Minister of Public Health
- In office January 2016 – 12 November 2024
- Monarch: Tamim bin Hamad Al Thani
- Prime Minister: Abdullah bin Nasser bin Khalifa Al Thani Khalid bin Khalifa bin Abdul Aziz Al Thani Mohammed bin Abdulrahman bin Jassim Al Thani
- Preceded by: Abdullah bin Khalid Al Qahtani
- Succeeded by: Mansoor bin Ebrahim bin Saad Al Mahmoud

Personal details
- Alma mater: Brunel University (PhD)

= Hanan Mohamed al-Kuwari =

Qatari healthcare management professional

Hanan Mohamed al-Kuwari is a Qatari healthcare management professional. In 2015 she appeared at #20 in the CEO Middle East list of the 100 most powerful Arab women. She had served as Qatar Minister of Public Health from January 2016 until November 2024 and serves on multiple medical boards in Qatar and the United States.

== Early life, education and career ==
She studied at Brunel University in the United Kingdom, earning her PhD in healthcare management in 2002.

Al-Kuwari has worked for the WHO, Reuters and as a freelance health reporter.
She entered the field of healthcare management in 1996 by joining the Women's Hospital of Hamad Medical Corporation (HMC).

Since 2007, she has maintained her position as a Managing Director of HMC.

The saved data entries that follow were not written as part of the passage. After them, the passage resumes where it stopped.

Lemma byte_lead c : 0xc0 <= c < 256 ->
  lead c = Some (if c <? 0xe0 then Some (0xe0, 1) else if c <? 0xf0 then Some (0xf0, 2)
                 else if c <? 0xf8 then Some (0xf8, 3) else None).
Proof.
  intros Hc.
  assert (forall c, 0 <= c < 256 -> (c <? 0xc0) || bool_decide (lead c = Some (if c <? 0xe0 then Some (0xe0, 1)
    else if c <? 0xf0 then Some (0xf0, 2) else if c <? 0xf8 then Some (0xf8, 3) else None)) = true) as H
    by (apply byte_ind; reflexivity).
  specialize (H c ltac:(lia)). rewrite (proj2 (Z.ltb_ge c 0xc0)) in H by lia. by apply bool_decide_eq_true in H.
Qed.

Lemma byte_payload c : 0xc0 <= c < 0xf8 ->
  (c < 0xe0 -> Z.land c (Z.lnot 0xe0) = c - 0xc0) /\
  (0xe0 <= c < 0xf0 -> Z.land c (Z.lnot 0xf0) = c - 0xe0) /\
  (0xf0 <= c -> Z.land c (Z.lnot 0xf8) = c - 0xf0).
Proof.
  intros Hc.
  assert (forall c, 0 <= c < 256 -> (c <? 0xc0) || (0xf8 <=? c) ||
    ((negb (c <? 0xe0) || (Z.land c (Z.lnot 0xe0) =? c - 0xc0)) &&
     (negb ((0xe0 <=? c) && (c <? 0xf0)) || (Z.land c (Z.lnot 0xf0) =? c - 0xe0)) &&
     (negb (0xf0 <=? c) || (Z.land c (Z.lnot 0xf8) =? c - 0xf0))) = true) as H
    by (apply byte_ind; reflexivity).
  specialize (H c ltac:(lia)). lia.
Qed.

(** The bits the checks look at, in a continuation byte. *)
Lemma byte_checks c : 0 <= c < 256 -> cont c = true ->
  (Z.land (Z.land c 0x3f) (Z.shiftl 0xf0 1) =? 0) = (c <? 0xa0) /\
  (Z.land (Z.land c 0x3f) (Z.shiftl 0xf8 1) =? 0) = (c <? 0x90) /\
  (Z.land c 0x20 =? 0) = (c <? 0xa0) /\ (Z.land c 0x30 =? 0) = (c <? 0x90).
Proof.
  intros Hc Hcont.
  assert (forall c, 0 <= c < 256 -> negb (cont c) ||
    (Bool.eqb (Z.land (Z.land c 0x3f) (Z.shiftl 0xf0 1) =? 0) (c <? 0xa0) &&
     Bool.eqb (Z.land (Z.land c 0x3f) (Z.shiftl 0xf8 1) =? 0) (c <? 0x90) &&
     Bool.eqb (Z.land c 0x20 =? 0) (c <? 0xa0) && Bool.eqb (Z.land c 0x30 =? 0) (c <? 0x90)) = true) as H
    by (apply byte_ind; reflexivity).
  specialize (H c Hc). rewrite Hcont in H. cbn [negb orb] in H.
  apply andb_prop in H as [[[H1 H2]%andb_prop H3]%andb_prop H4].
  split_and!; by apply eqb_prop.
Qed.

Forbes ranked al-Kuwari 2nd among Middle East's "Top 50 Healthcare Leaders 2022" and 8th among the "100 most powerful businesswomen in the Arab world" 2023.

=== Current positions ===
Al-Kuwari currently holds the following positions:

- Chairperson of the Academic Health System International Advisory Board
- Chairperson of the Hamad Healthcare Quality Institute International Advisory Board
- Co-chairperson of the Joint Advisory Board of Weill Cornell Medicine - Qatar
- Member of the Board of Regents
- Governor on the Board of Governors for Sidra Medicine
- Vice Chair for the Board of the Qatar Precision Medicine Institute
- Member of Board of Directors of Qatar Foundation for Social Work
- Member of Qatar Foundation’s Qatar Research, Development and Innovation Council

As the Minister of Qatar's Public health, al-Kuwari was responsible for the functions of the Ministry of Health. This included overseeing all programs in the public and private sectors. She worked to ensure the efficiency of the service providers and public health service programs, and the growth of Qatar's National Health and Public Health Strategies. Recently, the Joint Committee Meeting on 'Health in All Policies' was participated in by eleven ministries and government entities. Al-Kuwari presided over the meeting, which was held at the Ministry of Public Health headquarters. During this meeting, she encouraged joint participation in order to further the objectives laid out by Qatar's Second National Development Strategy 2018-2022 .

In October 2018 she was elected as an international member of the National Academy of Medicine (NAM) of the United States.